2024 Halton Borough Council election

18 of 54 seats on Halton Borough Council 28 seats needed for a majority
- Turnout: 21%
|  | First party | Second party | Third party |
|  | Blank | Blank | Blank |
| Leader | Mike Wharton | Margaret Ratcliffe | John Bradshaw |
| Party | Labour | Liberal Democrats | Conservative |
| Seats before | 49 | 3 | 2 |
| Seats won | 17 | 1 | 0 |
| Seats after | 50 | 3 | 1 |
| Seat change | +1 | Steady | −1 |
| Popular vote | 13,730 | 2,104 | 2,343 |
| Percentage | 68.1% | 10.4% | 11.6% |
- Winner of each seat at the 2024 Halton Borough Council election
| Leader before election Mike Wharton Labour | Leader after election Mike Wharton Labour |

= 2024 Halton Borough Council election =

Local election in Halton, England

The 2024 Halton Borough Council election was held on Thursday 2 May 2024, alongside the other local elections in the United Kingdom held on the same day. One-third of the 54 members of Halton Borough Council in Cheshire were elected. Labour retained its majority on the Council.

==Background==
Halton had been a strong council for the Labour Party since its creation. Labour had held majorities on the council for its entire history as a unitary authority, only falling below 60% of seats in the late-2000s. In the previous election, Labour won 17 seats (up 1) with 64.4% of the vote, the Liberal Democrats won 1 with 9.9%, and the Conservatives lost the seat they were defending with 16.0%.
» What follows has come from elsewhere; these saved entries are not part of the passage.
(* ===== verification/RoomState.v ===== *)
(** * In-memory room state (wavis-backend/src/state.rs)

    Rooms with their peer list and metadata, and the reverse index from peers to
    rooms.  A method that holds its locks for its whole body is one function on
    [InMemoryRoomState]; [RoomLocks.v] refines the methods that release a lock
    between two critical sections into their lock-level steps.  [RoomInfo]'s
    [HashMap]s and [HashSet]s are [gmap]s and [gset]s; a [Vec] collected from
    one of them comes in the order of [elements]/[map_to_list], and no theorem
    depends on that order. *)

From S2P Require Import Prelude Signaling.
Local Open Scope Z_scope.

(** ** Data *)

(** [RoomType]. *)
Inductive RoomType : Type :=
| P2P
| Sfu.

#[global] Instance RoomType_eq_dec : EqDecision RoomType.
Proof. solve_decision. Defined.

(** [SharePermission]. *)
Inductive SharePermission : Type :=
| AllParticipants
| HostOnly.

#[global] Instance SharePermission_eq_dec : EqDecision SharePermission.
Proof. solve_decision. Defined.

(** [From<SharePermission> for WireSharePermission]. *)
Definition wire_of_share_permission (p : SharePermission) : WireSharePermission :=
  match p with AllParticipants => WireAnyone | HostOnly => WireHostOnly end.

(** [From<WireSharePermission> for SharePermission]. *)
Definition share_permission_of_wire (w : WireSharePermission) : SharePermission :=
  match w with WireAnyone => AllParticipants | WireHostOnly => HostOnly end.

(** [SubRoomMembershipSource]. *)
Inductive SubRoomMembershipSource : Type :=
| Explicit
| LegacyRoomOneFallback.

(** [SubRoomInfo]. *)
Record SubRoomInfo : Type := mkSubRoomInfo {
  sub_room_id : string;
  room_number : Z;
  is_default : bool;
  participant_ids : list string;
  delete_at : option Instant
}.

(** [SubRoomInfo::room_one]. *)
Definition room_one (id : string) : SubRoomInfo := mkSubRoomInfo id 1 true [] None.

(** [PassthroughPair]. *)
Record PassthroughPair : Type := mkPassthroughPair {
  source_sub_room_id : string;
  target_sub_room_id : string
}.

#[global] Instance PassthroughPair_eq_dec : EqDecision PassthroughPair.
Proof. solve_decision. Defined.

(** [SubRoomState]. *)
Record SubRoomState : Type := mkSubRoomState {
  sub_rooms : list SubRoomInfo;
  participant_assignments : gmap string string;
  membership_sources : gmap string SubRoomMembershipSource;
  active_passthrough : option PassthroughPair;
  passthrough_enabled : bool;
  passthrough_volume_percent : Z;
  passthrough_filters_enabled : bool;
  passthrough_filter_strength : Z
}.

(** [SubRoomState::new]. *)
Definition SubRoomState_new (room_one_id : string) : SubRoomState :=
  mkSubRoomState [room_one room_one_id] ∅ ∅ None false 20 true 50.

(** [SfuRoomHandle]: opaque handle to an SFU-side room. *)
Record SfuRoomHandle : Type := mkSfuRoomHandle { handle_id : string }.

(** [MAX_VIEWER_IDENTITIES_PER_PEER]. *)
Definition MAX_VIEWER_IDENTITIES_PER_PEER : Z := 8.

(** [RoomInfo]: room metadata stored alongside the peer list. *)
Record RoomInfo : Type := mkRoomInfo {
  room_type : RoomType;
  sfu_handle : option SfuRoomHandle;
  max_participants : Z;
  participants : list ParticipantInfo;
  created_at : Instant;
  token_issued_at : gmap string Instant;
  media_connected : gset string;
  revoked_participants : gmap string Instant;
  active_shares : gset string;
  active_share_types : gmap string (gset WireShareType);
  share_permission : SharePermission;
  sub_room_state : option SubRoomState;
  viewer_identities : gmap string (gset string)
}.

(** Field updates. *)
Definition set_participants (f : list ParticipantInfo → list ParticipantInfo) (i : RoomInfo) : RoomInfo :=
  mkRoomInfo (room_type i) (sfu_handle i) (max_participants i) (f (participants i)) (created_at i)
    (token_issued_at i) (media_connected i) (revoked_participants i) (active_shares i)
    (active_share_types i) (share_permission i) (sub_room_state i) (viewer_identities i).
Definition set_token_issued_at (f : gmap string Instant → gmap string Instant) (i : RoomInfo) : RoomInfo :=
  mkRoomInfo (room_type i) (sfu_handle i) (max_participants i) (participants i) (created_at i)
    (f (token_issued_at i)) (media_connected i) (revoked_participants i) (active_shares i)
    (active_share_types i) (share_permission i) (sub_room_state i) (viewer_identities i).
Definition set_media_connected (f : gset string → gset string) (i : RoomInfo) : RoomInfo :=
  mkRoomInfo (room_type i) (sfu_handle i) (max_participants i) (participants i) (created_at i)
    (token_issued_at i) (f (media_connected i)) (revoked_participants i) (active_shares i)
    (active_share_types i) (share_permission i) (sub_room_state i) (viewer_identities i).
Definition set_revoked_participants (f : gmap string Instant → gmap string Instant) (i : RoomInfo) : RoomInfo :=
  mkRoomInfo (room_type i) (sfu_handle i) (max_participants i) (participants i) (created_at i)
    (token_issued_at i) (media_connected i) (f (revoked_participants i)) (active_shares i)
    (active_share_types i) (share_permission i) (sub_room_state i) (viewer_identities i).
Definition set_shares (f : gset string → gset string)
    (g : gmap string (gset WireShareType) → gmap string (gset WireShareType)) (i : RoomInfo) : RoomInfo :=
  mkRoomInfo (room_type i) (sfu_handle i) (max_participants i) (participants i) (created_at i)
    (token_issued_at i) (media_connected i) (revoked_participants i) (f (active_shares i))
    (g (active_share_types i)) (share_permission i) (sub_room_state i) (viewer_identities i).
Definition set_share_permission (p : SharePermission) (i : RoomInfo) : RoomInfo :=
  mkRoomInfo (room_type i) (sfu_handle i) (max_participants i) (participants i) (created_at i)
    (token_issued_at i) (media_connected i) (revoked_participants i) (active_shares i)
    (active_share_types i) p (sub_room_state i) (viewer_identities i).
Definition set_sub_room_state (x : option SubRoomState) (i : RoomInfo) : RoomInfo :=
  mkRoomInfo (room_type i) (sfu_handle i) (max_participants i) (participants i) (created_at i)
    (token_issued_at i) (media_connected i) (revoked_participants i) (active_shares i)
    (active_share_types i) (share_permission i) x (viewer_identities i).
Definition set_viewer_identities (f : gmap string (gset string) → gmap string (gset string)) (i : RoomInfo) : RoomInfo :=
  mkRoomInfo (room_type i) (sfu_handle i) (max_participants i) (participants i) (created_at i)
    (token_issued_at i) (media_connected i) (revoked_participants i) (active_shares i)
    (active_share_types i) (share_permission i) (sub_room_state i) (f (viewer_identities i)).

(** [RoomInfo::new_p2p]. *)
Definition new_p2p (now : Instant) : RoomInfo :=
  mkRoomInfo P2P None 2 [] now ∅ ∅ ∅ ∅ ∅ AllParticipants None ∅.

(** [RoomInfo::new_sfu]. *)
Definition new_sfu (max : Z) (handle : SfuRoomHandle) (now : Instant) : RoomInfo :=
  mkRoomInfo Sfu (Some handle) (clamp 3 6 max) [] now ∅ ∅ ∅ ∅ ∅ AllParticipants None ∅.

(** ** Methods of [RoomInfo] *)

(** [RoomInfo::add_revoked_participant]. *)
Definition info_add_revoked_participant (participant_id : string) (now : Instant) : RoomInfo → RoomInfo :=
  set_revoked_participants <[participant_id := now]>.

(** [RoomInfo::is_participant_revoked]: also drops the entries older than the window. *)
Definition info_is_participant_revoked (participant_id : string) (ttl_window : Duration)
    (now : Instant) (i : RoomInfo) : bool * RoomInfo :=
  let i' := set_revoked_participants
              (filter (λ p, duration_since now p.2 < ttl_window)) i in
  (bool_decide (is_Some (revoked_participants i' !! participant_id)), i').

(** [RoomInfo::record_token_issued]. *)
Definition record_token_issued (peer_id : PeerId) (now : Instant) : RoomInfo → RoomInfo :=
  set_token_issued_at <[peer_id := now]>.

(** [RoomInfo::mark_media_connected] and [mark_media_disconnected]. *)
Definition mark_media_connected (peer_id : PeerId) : RoomInfo → RoomInfo :=
  set_media_connected (λ m, m ∪ {[peer_id]}).
Definition mark_media_disconnected (peer_id : PeerId) : RoomInfo → RoomInfo :=
  set_media_connected (λ m, m ∖ {[peer_id]}).

(** [identity.rfind(pat).map(|i| &identity[i..])]: the suffix that starts at the
    last occurrence of [pat]. *)
Fixpoint rfind_suffix (pat s : string) : option string :=
  match s with
  | EmptyString => if String.prefix pat s then Some s else None
  | String _ s' =>
      match rfind_suffix pat s' with
      | Some r => Some r
      | None => if String.prefix pat s then Some s else None
      end
  end.

(** [str::ends_with]. *)
Fixpoint ends_with (suffix s : string) : bool :=
  bool_decide (s = suffix) ||
  match s with EmptyString => false | String _ s' => ends_with suffix s' end.
Lemma restart_share_post role p t m :
  may_share role p m → p ∈ active_shares (info m) →
  start_post role p t m (restart_share p (Some t) m).
Proof.
  intros Hmay Hp. unfold restart_share, start_post. case_bool_decide; cbn [fst snd].
  - simpl. rewrite types_of_insert, decide_True by done. auto using others_unchanged_set_types.
  - split_and!; auto using others_unchanged_set_types. intros t'. simpl.
    rewrite types_of_insert, decide_True by done. set_solver.
Qed.

Lemma start_share_locked_post role p t m :
  share_wf (info m) → start_post role p t m (start_share_locked p role (Some t) m).
Proof.
  intros Hwf. unfold start_share_locked, may_share.
  case_bool_decide as Hr; [split; [intros (? & [?|?] & ? & _); destruct_and?; congruence|done]|].
  case_bool_decide as Hperm; [split; [intros (? & [?|?] & ? & _); destruct_and?; congruence|done]|].
  unfold contains. case_bool_decide as Hin; simpl; [|split; [intros (? & [?|?] & ? & _); destruct_and?; congruence|done]].
  destruct (match sub_room_state (info m) with Some _ => _ | None => _ end) eqn:Esub.
  { split; [|done]. destruct (sub_room_state (info m)) as [sub|] eqn:E; [|done].
    apply bool_decide_eq_true in Esub. intros (_ & _ & _ & Hs). specialize (Hs sub E).
    rewrite Esub in Hs. by destruct Hs. }
  assert (may_share role p m) as Hmay.
  { split_and!; [done| |done|].
    - destruct (share_permission (info m)); [by left|]. right. destruct role; naive_solver.
    - intros sub E. rewrite E in Esub. apply bool_decide_eq_false in Esub.
      by destruct (participant_assignments sub !! p). }
  case_bool_decide as Hp; [by apply restart_share_post|].
  pose proof (types_of_not_sharing p _ Hwf Hp) as He.
  unfold start_post; cbn [fst snd]. rewrite He. split_and!; [done|set_solver|done|set_solver|..].
  - intros t'. simpl. rewrite types_of_insert, decide_True by done. set_solver.
  - split; [done|]. intros q Hq. simpl. rewrite types_of_insert, decide_False by done. set_solver.
Qed.

(** Starting a typed share, on every branch: it is refused exactly when the
    room is P2P, the policy excludes the role, the sender is not a member, or
    the sender is in no sub-room of a room that has them, and then changes
    nothing; otherwise it is a no-op exactly when that share is already active,
    and else it takes the slot of its kind, keeps the sender's other slot and
    every other participant's shares, and announces the share to the room. *)
Theorem start_share_spec r p role t s m :
  shares_wf s → rooms s !! r = Some m →
  ∃ m', (handle_start_share_with_type r p role (Some t) s).2 = set_rooms <[r := m']> s ∧
    start_post role p t m ((handle_start_share_with_type r p role (Some t) s).1, m').
Proof.
  intros Hwf Hm. unfold handle_start_share_with_type. rewrite (with_room_write_eq _ _ _ _ Hm).
  exists (start_share_locked p role (Some t) m).2. split; [done|]. simpl.
  exact (start_share_locked_post role p t m (Hwf _ _ Hm)).
Qed.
The 2021 election took place on new boundaries, with all seats being elected. Because of this, the seats which were up for election in 2024 were those held by the candidates who won first place in each ward in the 2021 election. Labour were defending 16 seats, and the Liberal Democrats and Conservatives were defending 1 seat each.

==Previous council composition==

| After 2023 election |  |  | Before 2024 election |  |  | After 2024 election |  |  |
|---|---|---|---|---|---|---|---|---|
| Party |  | Seats | Party |  | Seats | Party |  | Seats |
|  | Labour | 49 |  | Labour | 49 |  | Labour | 50 |
|  | Liberal Democrats | 3 |  | Liberal Democrats | 3 |  | Liberal Democrats | 3 |
|  | Conservative | 2 |  | Conservative | 2 |  | Conservative | 1 |

==Results==
Only one seat changed parties at this election; Labour increased their majority, gaining one seat from the Conservatives, who were left with just one seat on the council.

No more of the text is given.